Rusia Hentikan Penjualan BBM di Krimea imbas Serangan Ukraina

- Rusia menghentikan sementara penjualan BBM di Krimea akibat kelangkaan pasokan setelah serangan Ukraina yang menargetkan fasilitas minyak dan logistik Rusia.
- Ukraina melancarkan serangan jarak jauh ke fasilitas minyak dan pertahanan udara Rusia di Selat Kerch sebagai respons atas agresi militer Moskow.
- Krisis BBM di Krimea kembali terjadi, memicu pembatasan pembelian hingga antrean panjang di SPBU serta upaya penyelundupan bahan bakar dari wilayah sekitar.
Jakarta, IDN Times - Rusia hentikan sementara penjualan bahan bakar minyak (BBM) kepada individu dan bisnis pada Minggu (21/6/2026). Keputusan ini disebabkan oleh kelangkaan BBM menyusul serangan bertubi-tubi Ukraina ke Krimea.

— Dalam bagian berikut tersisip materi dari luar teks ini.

(* ===== verification/Authorize.v ===== *)
(** Authorization requests: [internal/oauth/authorize.go]. What is accepted is a legal
    request for the client, and every legal request can be made. *)
From S2P Require Import Prelude GoStrings GoCrypto Client.
Local Open Scope Z_scope.

(** [url.Values]: the values of each parameter, in order. *)
Abbreviation Values := (gmap string (list string)) (only parsing).
(** [values.Get(key)]: the first value, or the empty string. *)
Definition Get (values : Values) (key : string) : string := default ""%string (head (default [] (values !! key))).

(** [internal/oauth/authorize.go:14-14] codeChallengePattern *)
Definition codeChallengePattern : string → bool :=
  match_class url64_byte 43 128.
(** [internal/oauth/authorize.go:15-15] codeVerifierPattern *)
Definition codeVerifierPattern : string → bool :=
  match_class (λ b, is_upper b || is_alnum_lower b || is_one_of "._~-" b) 43 128.
(** [internal/oauth/authorize.go:16-16] maxAgePattern *)
Definition maxAgePattern (s : string) : bool := forallb is_digit (bytes s) && negb (bool_decide (bytes s = [])).

(** [internal/oauth/authorize.go:19-29] AuthorizationRequest *)
Record AuthorizationRequest := {
  ar_ClientID : string;
  ar_RedirectURI : string;
  ar_Scope : list string;
  ar_State : string;
  ar_Nonce : string;
  ar_CodeChallenge : string;
  ar_CodeChallengeMethod : string;
  ar_Prompt : list string;
  ar_MaxAge : option Z;
}.

(** [internal/oauth/authorize.go:137-144] contains *)
Fixpoint contains (values : list string) (expected : string) : bool :=
  match values with
  | [] => false
  | value :: rest => if decide (value = expected) then true else contains rest expected
  end.

(** [internal/oauth/authorize.go:86-88] AuthorizationRequest.HasPrompt *)
Definition HasPrompt (r : AuthorizationRequest) (expected : string) : bool := contains (ar_Prompt r) expected.

(** [internal/oauth/authorize.go:90-92] ValidCodeVerifier *)
Definition ValidCodeVerifier (value : string) : bool := codeVerifierPattern value.

(** The loop of [parsePrompt]. *)
Fixpoint check_prompt (seen : gset string) (prompt : list string) : Res string (gset string) :=
  match prompt with
  | [] => Ok seen
  | value :: rest =>
      if decide (value ≠ "none"%string ∧ value ≠ "login"%string ∧ value ≠ "consent"%string) then Err "unsupported prompt value"%string
      else if decide (value ∈ seen) then Err "prompt values must not be repeated"%string
      else check_prompt ({[value]} ∪ seen) rest
  end.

“BBM nanti akan kembali disuplai oleh badan negara yang bertanggung jawab menangani masalah keamanan dan layanan pasokan BBM,” terang Gubernur Krimea di bawah Rusia, Sergei Aksyonov, dikutip dari RFE/RL.
Sebelumnya, Rusia menetapkan pembatasan pembelian BBM di Moskow dan sekitarnya. Pembatasan ini menyusul serangan besar-besaran Ukraina di kilang minyak Rusia.

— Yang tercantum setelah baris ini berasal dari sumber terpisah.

(* ===== verification/GoUrl.v ===== *)
(** [net/url] as the code uses it on queries: escaping, encoding and parsing of
    [url.Values], with their round trip. *)
From S2P Require Import Prelude GoStrings GoCrypto Authorize.
Local Open Scope Z_scope.

(** ** Definitions *)

(** [unescape], where a plus sign stands for a space in queries. *)
Fixpoint unescape_bytes (query : bool) (l : list Z) : option (list Z) :=
  match l with
  | [] => Some []
  | c :: rest =>
      if decide (c = 37)
      then match rest with
           | a :: b :: rest =>
               match unhex a, unhex b, unescape_bytes query rest with
               | Some x, Some y, Some r => Some (16 * x + y :: r)
               | _, _, _ => None
               end
           | _ => None
           end
      else match unescape_bytes query rest with
           | Some r => Some ((if decide (query = true ∧ c = 43) then 32 else c) :: r)
           | None => None
           end
  end.
(** [url.QueryUnescape]; [unescape] of a path, a fragment or user information. *)
Definition QueryUnescape (s : string) : option string := of_bytes <$> unescape_bytes true (bytes s).
Definition PathUnescape (s : string) : option string := of_bytes <$> unescape_bytes false (bytes s).

(** [values.Set(key, value)], [values.Del(key)]. *)
Definition Set_ (key value : string) (values : Values) : Values := <[key := [value]]> values.
Definition Del (key : string) (values : Values) : Values := delete key values.

(** [values.Encode()]: pairs in the order of their keys, escaped. *)
Definition encode_pair (p : string * string) : string := QueryEscape p.1 +:+ "=" +:+ QueryEscape p.2.
Definition sorted_pairs (values : Values) : list (string * string) :=
  merge_sort String.le (elements (dom values)) ≫= λ k, (k,.) <$> default [] (values !! k).
Definition Encode (values : Values) : string := Join (encode_pair <$> sorted_pairs values) "&".

(** [url.ParseQuery] as [URL.Query] uses it: malformed pairs are dropped. *)
Definition parse_pair (piece : string) : option (string * string) :=
  if StringContains piece ";" then None
  else if decide (piece = ""%string) then None
  else
    let '(key, value) := match Cut piece "="%char with Some p => p | None => (piece, ""%string) end in
    k ← QueryUnescape key; v ← QueryUnescape value; Some (k, v).
Definition add_pair (values : Values) (p : string * string) : Values :=
  <[p.1 := default [] (values !! p.1) ++ [p.2]]> values.
Definition ParseQuery (query : string) : Values :=
  foldl add_pair ∅ (omap parse_pair (Split query "&"%char)).

(** [url.ParseRequestURI] of a text that starts with a path and a question mark: path and
    query, unless the text has a control character. *)
Definition has_control (s : string) : bool := existsb (λ b, (b <? 32) || (b =? 127)) (bytes s).
Definition ParseRequestURI (uri : string) : option (string * Values) :=
  if has_control uri then None
  else match Cut uri "?"%char with
       | Some (path, query) => Some (path, ParseQuery query)
       | None => Some (uri, ∅)
       end.

(** ** Escaping and its inverse *)

(** The bytes that escaping leaves alone. *)
Lemma unreserved_spec b : is_byte b → unreserved b = true → b ∉ [37; 43; 38; 61; 59].
Proof.
  intros Hb. revert b Hb. unfold is_byte. apply (check_range (λ b, unreserved b = true → b ∉ [37; 43; 38; 61; 59]) 256).
  apply (bool_decide_unpack _). vm_compute. exact I.
Qed.

Lemma unhex_upper n : 0 ≤ n < 16 → unhex (hex_upper n) = Some n.
Proof. revert n. apply (check_range _ 16). apply (bool_decide_unpack _). vm_compute. exact I. Qed.

Definition escape_byte (b : Z) : list Z := if unreserved b then [b] else if decide (b = 32) then [43] else percent b.

Lemma unescape_byte b rest : is_byte b → unescape_bytes true (escape_byte b ++ rest) = (b ::.) <$> unescape_bytes true rest.
Proof.
  intros Hb. unfold escape_byte. destruct (unreserved b) eqn:E.
  - apply unreserved_spec in E; [|done]. cbn [app unescape_bytes].
    rewrite decide_False by set_solver. rewrite (decide_False (P := true = true ∧ b = 43)) by set_solver. by destruct (unescape_bytes true rest).
  - case_decide as Hs; [subst b; simpl; by destruct (unescape_bytes true rest)|].
    unfold percent. cbn [app unescape_bytes]. rewrite decide_True by done.
    unfold is_byte in Hb. rewrite !unhex_upper by (split; [apply Z.div_pos || apply Z.mod_pos_bound; lia|apply Z.div_lt_upper_bound || apply Z.mod_pos_bound; lia]).
    destruct (unescape_bytes true rest); simpl; [|done]. do 2 f_equal. pose proof (Z.div_mod b 16). lia.
Qed.

Lemma escape_bytes_range s : Forall is_byte (bytes s ≫= escape_byte).
Proof.
  apply Forall_bind. eapply Forall_impl; [apply bytes_range|]. intros b. revert b. unfold is_byte at 1.
  apply (check_range (λ b, Forall is_byte (escape_byte b)) 256). unfold is_byte. apply (bool_decide_unpack _). vm_compute. exact I.
Qed.

Lemma QueryEscape_bytes s : bytes (QueryEscape s) = bytes s ≫= escape_byte.
Proof. exact (bytes_of_bytes _ (escape_bytes_range s)). Qed.

Lemma unescape_escape s : QueryUnescape (QueryEscape s) = Some s.
Proof.
  unfold QueryUnescape. rewrite QueryEscape_bytes.
  enough (∀ l, Forall is_byte l → unescape_bytes true (l ≫= escape_byte) = Some l) as Hall.
  { rewrite Hall by apply bytes_range. simpl. by rewrite of_bytes_bytes. }
  induction 1 as [|b l Hb _ IH]; [done|].
  change ((b :: l) ≫= escape_byte) with (escape_byte b ++ (l ≫= escape_byte)). by rewrite unescape_byte, IH.
Qed.

(** No separator of queries is left in an escaped text. *)
Lemma escape_no_byte sep s : byte_val sep ∈ [38; 61; 59] → no_byte sep (QueryEscape s).
Proof.
  intros Hsep Hin. assert (byte_val sep ∈ bytes (QueryEscape s)) as Hb by (unfold bytes; by apply list_elem_of_fmap_2).
  rewrite QueryEscape_bytes in Hb.
  apply list_elem_of_bind in Hb as (b & Hb & Hs). pose proof (bytes_range s) as Hr. rewrite Forall_forall in Hr.
  specialize (Hr b Hs). clear Hs Hin. revert b Hr Hb. unfold is_byte.
  enough (∀ b, 0 ≤ b < 256 → Forall (λ c, c ∉ [38; 61; 59]) (escape_byte b)) as Hall.
  { intros b Hr Hb. specialize (Hall b Hr). rewrite Forall_forall in Hall. by apply (Hall _ Hb). }
  apply (check_range _ 256). apply (bool_decide_unpack _). vm_compute. exact I.
Qed.

(** ** The round trip of queries *)

Lemma no_byte_app sep s t : no_byte sep s → no_byte sep t → no_byte sep (s +:+ t).
Proof.
  unfold no_byte. intros Hs Ht Hin. induction s as [|a s IH]; [done|]. apply elem_of_cons in Hin as [->|Hin].
  - apply Hs. by left.
  - apply IH; [|done]. intros ?. apply Hs. by right.
Qed.

Lemma Contains_no_byte sep s : no_byte sep s → StringContains s (String sep "") = false.
Proof.
  unfold no_byte. induction s as [|a s IH]; intros Hs; [done|]. apply not_elem_of_cons in Hs as [Hne Hs].
  cbn [StringContains]. rewrite IH by done. rewrite orb_false_r. apply not_true_is_false. intros [r Hr]%HasPrefix_true.
  change (String sep "" +:+ r) with (String sep r) in Hr. congruence.
Qed.

Lemma parse_encode_pair p : parse_pair (encode_pair p) = Some p.
Proof.
  destruct p as [k v]. unfold parse_pair, encode_pair. simpl.
  assert (∀ sep s, byte_val sep ∈ [38; 61; 59] → no_byte sep (QueryEscape s)) as Hesc by apply escape_no_byte.
  assert (no_byte ";"%char (QueryEscape k +:+ "=" +:+ QueryEscape v)) as Hsemi.
  { apply no_byte_app; [apply Hesc; set_solver|]. apply no_byte_app; [by apply (bool_decide_unpack _)|apply Hesc; set_solver]. }
  rewrite (Contains_no_byte ";"%char) by done. rewrite decide_False.
  2: { intros Heq. apply (f_equal bytes) in Heq. rewrite !bytes_app in Heq. apply app_nil in Heq as [_ [Heq _]%app_nil]. done. }
  change ("=" +:+ QueryEscape v) with (String "="%char (QueryEscape v)).
  rewrite Cut_app by (apply Hesc; set_solver). by rewrite !unescape_escape.
Qed.

Lemma encode_pair_no_amp p : no_byte "&"%char (encode_pair p).
Proof.
  unfold encode_pair. apply no_byte_app; [apply escape_no_byte; set_solver|].
  apply no_byte_app; [by apply (bool_decide_unpack _)|apply escape_no_byte; set_solver].
Qed.

Lemma Split_Join l sep : l ≠ [] → Forall (no_byte sep) l → Split (Join l (String sep "")) sep = l.
Proof.
  intros Hne Hl. induction Hl as [|x l Hx Hl IH]; [done|]. destruct l as [|y l].
  - simpl. by rewrite Split_Cut, Cut_None.
  - change (Join (x :: y :: l) (String sep "")) with (x +:+ String sep "" +:+ Join (y :: l) (String sep "")).
    change (String sep "" +:+ Join (y :: l) (String sep "")) with (String sep (Join (y :: l) (String sep ""))).
    rewrite Split_Cut, Cut_app by done. f_equal. by apply IH.
Qed.

(** The values of a key among pairs. *)
Definition values_of (k : string) (l : list (string * string)) : list string := (base.filter (λ p, p.1 = k) l).*2.

Lemma values_of_cons k k' v l :
  values_of k ((k', v) :: l) = if decide (k' = k) then v :: values_of k l else values_of k l.
Proof. unfold values_of. rewrite filter_cons. cbn [fst]. by destruct (decide (k' = k)). Qed.

Lemma add_pairs_lookup l m k :
  foldl add_pair m l !! k = match values_of k l with [] => m !! k | vs => Some (default [] (m !! k) ++ vs) end.
Proof.
  revert m. induction l as [|[k' v] l IH]; intros m; [done|]. cbn [foldl]. rewrite IH, values_of_cons. unfold add_pair. cbn [fst snd].
  destruct (decide (k' = k)) as [->|Hne].
  - rewrite lookup_insert_eq. cbn [default]. destruct (values_of k l); [done|]. simpl. by rewrite <- app_assoc.
  - by rewrite lookup_insert_ne.
Qed.

Lemma values_of_app k l1 l2 : values_of k (l1 ++ l2) = values_of k l1 ++ values_of k l2.
Proof. unfold values_of. by rewrite filter_app, fmap_app. Qed.

Lemma values_of_group k k' vs : values_of k ((k',.) <$> vs) = if decide (k' = k) then vs else [].
Proof.
  induction vs as [|v vs IH]; [by destruct (decide (k' = k))|]. cbn [fmap list_fmap]. rewrite values_of_cons.
  destruct (decide (k' = k)); [f_equal|]; exact IH.
Qed.

Lemma values_of_groups (values : Values) keys k :
  NoDup keys → values_of k (keys ≫= λ k', (k',.) <$> default [] (values !! k')) =
  if decide (k ∈ keys) then default [] (values !! k) else [].
Proof.
  induction 1 as [|k' keys Hk' _ IH]; [by rewrite decide_False by apply not_elem_of_nil|].
  change ((k' :: keys) ≫= λ k', (k',.) <$> default [] (values !! k')) with
    (((k',.) <$> default [] (values !! k')) ++ (keys ≫= λ k', (k',.) <$> default [] (values !! k'))).
  rewrite values_of_app, values_of_group, IH. destruct (decide (k' = k)) as [->|Hne].
  - rewrite (decide_False (P := k ∈ keys)) by done. rewrite app_nil_r. by rewrite decide_True by left.
  - simpl. destruct (decide (k ∈ keys)) as [Hin|Hin].
    + by rewrite decide_True by by right.
    + by rewrite decide_False by (intros [?|?]%elem_of_cons; congruence).
Qed.

(** Encoding and parsing a query gives back the values, when no key has an empty list. *)
Lemma ParseQuery_Encode (values : Values) : (∀ k, values !! k ≠ Some []) → ParseQuery (Encode values) = values.
Proof.
  intros Hne. unfold ParseQuery, Encode.
  assert (omap parse_pair (Split (Join (encode_pair <$> sorted_pairs values) "&") "&"%char) = sorted_pairs values) as ->.
  { destruct (sorted_pairs values) as [|p l]; [done|]. rewrite (Split_Join _ "&"%char); [|done|].
    - generalize (p :: l). clear. intros l. induction l as [|p l IH]; [done|]. rewrite fmap_cons. cbn [omap list_omap].
      rewrite parse_encode_pair. f_equal. exact IH.
    - apply Forall_fmap, Forall_true. intros q. apply encode_pair_no_amp. }
  apply map_eq. intros k. rewrite add_pairs_lookup. unfold sorted_pairs.
  rewrite values_of_groups by (rewrite merge_sort_Permutation; apply NoDup_elements).
  rewrite lookup_empty. specialize (Hne k).
  destruct (decide (k ∈ merge_sort String.le (elements (dom values)))) as [Hin|Hin];
    rewrite merge_sort_Permutation, elem_of_elements in Hin.
  - apply elem_of_dom in Hin as [vs Hvs]. rewrite Hvs in *. simpl. by destruct vs.
  - apply not_elem_of_dom in Hin. by rewrite Hin.
Qed.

1. Ukraina serang logistik Rusia di Selat Kerch
.jpg)
Presiden Ukraina, Volodymyr Zelenskyy, mengonfirmasi serangan ke fasilitas logistik, industri minyak, dan sistem pertahanan udara Rusia di Selat Kerch. Serangan baru ini sebagai respons atas serangan brutal Rusia ke Ukraina.

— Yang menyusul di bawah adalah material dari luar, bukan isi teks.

Lemma step_archived t id x y : source_step x y → archived_source t id x.1 → archived_source t id y.1.
Proof.
  destruct 1 as [r seen input now rnd|r seen id' s Hf|r seen current input now rnd Hin|r seen id' now|r seen id' current replacement keyID Hc Hr].
  all: cbn [fst]; intros Ha; pose proof Ha as (s0 & Hs0 & Ht).
  - unfold CreateSource. destruct (res_bind _ _) as [source|e]; [|done]. unfold CreateSourceRecord. case_decide as Hex; [done|].
    exists s0. split; [|done]. cbn [fst sources]. rewrite lookup_insert_ne; [done|]. intros <-. apply Hex. eauto.
  - done.
  - unfold replace_with. destruct (res_bind _ _) as [source|e]; [|done]. unfold ReplaceSourceRecord.
    destruct (sources r !! sr_ID source) as [s'|] eqn:El; [|done]. case_decide as Harch; [done|]. apply put_archived; [done|].
    intros Heq. rewrite Heq, Hs0 in El. injection El as <-. congruence.
  - unfold ArchiveSource, ArchiveSourceRecord. destruct (sources r !! TrimSpace id') as [s'|] eqn:El; [|done]. case_decide as Harch; [|done].
    apply put_archived; [done|]. intros Heq. rewrite Heq, Hs0 in El. injection El as <-. congruence.
  - unfold ReplaceSourceSecretCiphertext. destruct (sources r !! id') as [s'|] eqn:El; [|done]. case_decide; [done|]. apply put_archived; [done|].
    intros ->. rewrite Hs0 in El. by injection El as <-.
Qed.

(** An archived source is out of use for good: whatever happens to the registry after
    a source was archived, including replacements by requests that had read it before,
    it stays archived since the same instant, and nobody obtains an authenticator for
    it. *)
Theorem archived_source_final r seen r' seen' id now s :
  sources r !! TrimSpace id = Some s → rtc source_step ((ArchiveSource r id now).1, seen) (r', seen') →
  ∃ s', sources r' !! TrimSpace id = Some s' ∧ sr_ArchivedAt s' = Some (default now (sr_ArchivedAt s)) ∧
    ∀ ring' expected, active_source ring' (FindSource r' id) expected = Err ErrSourceArchived.
Proof.
  intros Hs Hr. assert (archived_source (default now (sr_ArchivedAt s)) (TrimSpace id) (ArchiveSource r id now).1) as Ha.
  { unfold ArchiveSource, ArchiveSourceRecord. rewrite Hs. case_decide as Hn; unfold archived_source; cbn [fst].
    - rewrite Hn. exists (sr_archived now s). split; [|done]. unfold put_source. simpl. by rewrite lookup_insert_eq.
    - exists s. split; [done|]. by destruct (sr_ArchivedAt s). }
  enough (∀ x y, rtc source_step x y → ∀ t i, archived_source t i x.1 → archived_source t i y.1) as Hall.
  { destruct (Hall _ _ Hr _ _ Ha) as (s' & Hs' & Ht). exists s'. split_and!; [done..|]. intros ring' expected.
    unfold FindSource, FindSourceRecord. cbn [fst] in Hs'. rewrite Hs'. unfold active_source. cbn [res_bind].
    assert (sr_ArchivedAt (cloneSource s') ≠ None) as Hn by (simpl; congruence). unfold guard_not. by rewrite decide_True. }
  induction 1; [done|]. intros t i Hx. eauto using step_archived.
Qed.
End Registry.

(** ** Secrets *)

(** A ring whose secrets can be read back, and a nonce as it is read. *)
Definition sound_ring (ring : KeyRing) : Prop := ring_wf ring ∧ no_byte "."%char (primaryID ring).
Definition sound_nonce (rnd : Entropy) : Prop := ∃ nonce, rnd = Some nonce ∧ Forall is_byte nonce ∧ length nonce = NonceSize.

Lemma Decrypt_bytes ring purpose id envelope key plaintext : Decrypt ring purpose id envelope key = Ok plaintext → Forall is_byte plaintext.
Proof.
  unfold Decrypt, Open. repeat case_match; try done. intros [= <-]. simplify_eq. apply xor_bytes_range.
Qed.

Lemma decrypt_sealed ring ring' s plaintext rnd ciphertext key :
  sound_ring ring → sound_nonce rnd → keys ring' !! primaryID ring = keys ring !! primaryID ring →
  Encrypt ring sourceSecretPurpose (sr_ID s) (bytes plaintext) rnd = Ok (ciphertext, key) →
  decryptSource ring' (sr_with_secret ciphertext key true s) = Ok plaintext ∧ EnvelopeKeyID ciphertext = Some (primaryID ring) ∧ key = primaryID ring.
Proof.
  intros [Hwf Hdot] (nonce & -> & Hn & Hlen) Hsame He. pose proof (Encrypt_nonempty _ _ _ _ _ _ _ He) as Hne.
  destruct (Decrypt_Encrypt ring ring' sourceSecretPurpose (sr_ID s) (bytes plaintext) nonce ciphertext key key Hwf Hdot (bytes_range _) Hn Hlen He Hsame)
    as (-> & Hk & Hd); [by right|]. split_and!; [|done..].
  unfold decryptSource. simpl. rewrite decide_False by done. rewrite Hd. by rewrite of_bytes_bytes.
Qed.

Lemma encryptSource_ok ring id plaintext rnd p :
  encryptSource ring id plaintext rnd = Ok p → Encrypt ring sourceSecretPurpose id (bytes plaintext) rnd = Ok p.
Proof. unfold encryptSource. repeat case_match; try done. by intros [= ->]. Qed.

(** *** Rotation *)

(** The registry after a rotation: the same sources with the same secrets. *)
Definition same_source (ring : KeyRing) (s s' : Source) : Prop :=
  decryptSource ring s' = decryptSource ring s ∧ s' = sr_with_secret (sr_SecretCiphertext s') (sr_SecretKeyID s') (sr_SecretConfigured s) s.
Definition rotated (ring : KeyRing) (s : Source) : Prop :=
  sr_SecretCiphertext s ≠ "" → EnvelopeKeyID (sr_SecretCiphertext s) = Some (primaryID ring).

Lemma same_source_refl ring s : same_source ring s s.
Proof. split; [done|by destruct s]. Qed.

(** What the records of the rotation are: sources that have a secret. *)
Definition recorded (r : SourceRepository) (x : string * string * string) : Prop :=
  ∃ s, sources r !! x.1.1 = Some s ∧ sr_ID s = x.1.1 ∧ sr_SecretCiphertext s = x.1.2 ∧ sr_SecretKeyID s = x.2 ∧
       sr_SecretConfigured s = true ∧ x.1.2 ≠ "".

Lemma rewrap_loop ring r count records rnd r' n :
  sound_ring ring → (∀ i, sound_nonce (rnd i)) → NoDup (records.*1.*1) → Forall (recorded r) records →
  rewrap_sources ring r count records rnd = (r', n, None) →
  (∀ id, id ∉ records.*1.*1 → sources r' !! id = sources r !! id) ∧
  (∀ id s, id ∈ records.*1.*1 → sources r !! id = Some s → ∃ s', sources r' !! id = Some s' ∧ same_source ring s s' ∧ rotated ring s').
Proof.
  intros Hring. revert r count rnd. induction records as [|[[id c] k] rest IH]; intros r count rnd Hrnd Hnd Hrec.
  { intros [= <- <-]. split; [done|]. intros id s Hin. by apply not_elem_of_nil in Hin. }
  cbn [fmap list_fmap fst snd] in *. apply NoDup_cons in Hnd as [Hnew Hnd]. apply Forall_cons in Hrec as [(s0 & Hs0 & Hsid & Hc & Hk & Hconf & Hne) Hrec].
  cbn [fst snd] in *. cbn [rewrap_sources]. destruct (EnvelopeKeyID c) as [envelopeKeyID|] eqn:Henv; [|done]. case_decide as Hskip.
  - destruct Hskip as [-> _]. intros Hr. apply IH in Hr as [Hother Hthese]; [|done..]. split.
    + intros id' Hn. apply Hother. set_solver.
    + intros id' s [->|Hin]%elem_of_cons Hs; [|by apply Hthese]. assert (s = s0) as -> by congruence. exists s0. rewrite Hother by done. split_and!; [done|apply same_source_refl|].
      intros _. by rewrite Hc.
  - destruct (Decrypt ring sourceSecretPurpose id c k) as [plaintext|] eqn:Hd; [|done]. pose proof (Decrypt_bytes _ _ _ _ _ _ Hd) as Hb.
    destruct (Encrypt ring sourceSecretPurpose id plaintext (rnd 0%nat)) as [[replacement newKeyID]|] eqn:He; [|done].
    unfold ReplaceSourceSecretCiphertext. rewrite Hs0. rewrite decide_False by (intros Hx; done).
    set (s1 := sr_with_secret replacement newKeyID (nonempty replacement) s0). intros Hr.
    assert (sources (put_source id s1 r) = <[id := s1]> (sources r)) as Hput by done.
    apply IH in Hr as [Hother Hthese]; [|done|done|].
    2: { apply Forall_forall. intros x Hx. rewrite Forall_forall in Hrec. destruct (Hrec x Hx) as (s & Hs & Hrest). exists s. split; [|done].
         rewrite Hput, lookup_insert_ne; [done|]. intros ->. apply Hnew. by do 2 apply list_elem_of_fmap_2. }
    split.
    + intros id' [Hn1 Hn2]%not_elem_of_cons. rewrite Hother by done. rewrite Hput. by rewrite lookup_insert_ne.
    + intros id' s Hin Hs. destruct (decide (id' = id)) as [->|Hne'].
      * assert (s = s0) as -> by congruence. exists s1. rewrite Hother by done. rewrite Hput, lookup_insert_eq. split; [done|].
        pose proof (Encrypt_nonempty _ _ _ _ _ _ _ He) as Hnz. unfold s1. rewrite (proj2 (nonempty_true _) Hnz).
        destruct (decrypt_sealed ring ring s0 (of_bytes plaintext) (rnd 0%nat) replacement newKeyID Hring (Hrnd 0%nat) eq_refl) as (Hd' & Hk' & _);
          [by rewrite bytes_of_bytes, Hsid|]. split; [split|by intros _].
        -- rewrite Hd'. unfold decryptSource. rewrite Hc, Hsid, Hk, decide_False by done. by rewrite Hd.
        -- rewrite Hconf. by destruct s0.
      * apply elem_of_cons in Hin as [->|Hin]; [done|]. apply Hthese; [done|]. rewrite Hput. by rewrite lookup_insert_ne.
Qed.

(** The rotation of keys keeps every secret. When it ends without error, on a registry
    in a reachable state, every source is there with everything but its ciphertext
    unchanged, its secret is read back as before, and every ciphertext is one of the
    primary key. *)
Theorem rewrap_keeps_secrets `{MapRange, UnicodeTables, HostParser, URLParser} ring ring0 seen r rnd r' n id s :
  rtc (source_step ring0) (NewSourceRepository [], []) (r, seen) → sound_ring ring → (∀ i, sound_nonce (rnd i)) →
  RewrapSourceSecrets r ring rnd = (r', n, None) → sources r !! id = Some s →
  ∃ s', sources r' !! id = Some s' ∧ same_source ring s s' ∧ rotated ring s'.
Proof.
  intros ([Hnd Hk] & _ & Hok & _)%reachable_sources Hring Hrnd Hr Hs. cbn [fst snd] in *. unfold RewrapSourceSecrets in Hr.
  set (records := ListSourceSecretCiphertexts r) in *.
  assert (∀ x, x ∈ records ↔ ∃ s, sources r !! x.1.1 = Some s ∧ x = (sr_ID s, sr_SecretCiphertext s, sr_SecretKeyID s) ∧ sr_SecretCiphertext s ≠ "") as Hx.
  { intros x. unfold records, ListSourceSecretCiphertexts. rewrite list_elem_of_omap. split.
    - intros (id0 & Hin & Hf). destruct (sources r !! id0) as [s0|] eqn:E; [|done]. simpl in Hf. case_decide; [done|]. injection Hf as <-.
      destruct (Hk _ _ E) as [<- _]. by exists s0.
    - intros (s0 & Hs0 & Heq & Hne). destruct (Hk _ _ Hs0) as [Hid Hin]. exists x.1.1. split; [done|]. rewrite Hs0. simpl. rewrite decide_False by done. by rewrite Heq. }
  assert (id ∉ records.*1.*1 → same_source ring s s ∧ rotated ring s) as Hnot.
  { intros Hn. split; [apply same_source_refl|]. intros Hne. exfalso. apply Hn. apply list_elem_of_fmap. exists (id, sr_SecretCiphertext s). split; [done|].
    apply list_elem_of_fmap. exists (sr_ID s, sr_SecretCiphertext s, sr_SecretKeyID s). destruct (Hk _ _ Hs) as [<- _]. split; [done|]. apply Hx. by exists s. }
  case_decide as Hnone.
  { injection Hr as <- <-. exists s. split; [done|]. apply Hnot. rewrite Hnone. apply not_elem_of_nil. }
  destruct (Available ring); [|done]. simpl in Hr. apply rewrap_loop in Hr as [Hother Hthese]; [|done|done| |].
  - destruct (decide (id ∈ records.*1.*1)) as [Hin|Hin]; [by eapply Hthese|]. exists s. rewrite Hother by done. auto.
  - unfold records, ListSourceSecretCiphertexts.
    assert (∀ id s, sources r !! id = Some s → sr_ID s = id) as Hids by (intros ? ? Hl; by destruct (Hk _ _ Hl)). clear -Hnd Hids. induction (source_order r) as [|i l IH]; [apply NoDup_nil_2|].
    apply NoDup_cons in Hnd as [Hi Hnd]. cbn [omap list_omap]. destruct (sources r !! i) as [s|] eqn:E; simpl; [|auto].
    case_decide; simpl; [auto|]. constructor; [|auto]. rewrite (Hids _ _ E). intros Hin. apply Hi.
    apply list_elem_of_fmap in Hin as ([i' c] & -> & Hin). apply list_elem_of_fmap in Hin as ([[i2 c2] k] & [= -> ->] & Hin).
    apply list_elem_of_omap in Hin as (i3 & Hi3 & Hf). destruct (sources r !! i3) as [s3|] eqn:E3; [|done]. simpl in Hf. case_decide; [done|].
    injection Hf as <- _ _. by rewrite (Hids _ _ E3).
  - apply Forall_forall. intros x (s0 & Hs0 & -> & Hne)%Hx. exists s0. cbn [fst snd] in *. destruct (Hok _ _ Hs0) as [_ Hc].
    split_and!; try done. rewrite Hc. by apply nonempty_true.
Qed.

Dilansir United24, Zelenskyy mengatakan, fasilitas di kedua sisi Selat Kerch terdampak, termasuk infrastruktur minyak maritim di Krasnodar. Menurutnya, serangan baru sukses diluncurkan hingga mencapai jarak 300 km.
“Serangan jarak jauh ini adalah bentuk sanksi kepada Rusia yang selama ini membiayai perang di Ukraina menggunakan pendapatan dari minyak dan menolak mengakhiri perang,” tuturnya.
2. Rusia samarkan truk BBM sebagai truk susu di Krimea

Pekan lalu, Perwakilan Angkatan Laut Ukraina, Dmytro Pletenchuk mengatakan bahwa serangan Ukraina ke Krimea cukup efektif. Menurutnya, serangan Ukraina ini sangat disruptif bagi Rusia, terutama di Krimea.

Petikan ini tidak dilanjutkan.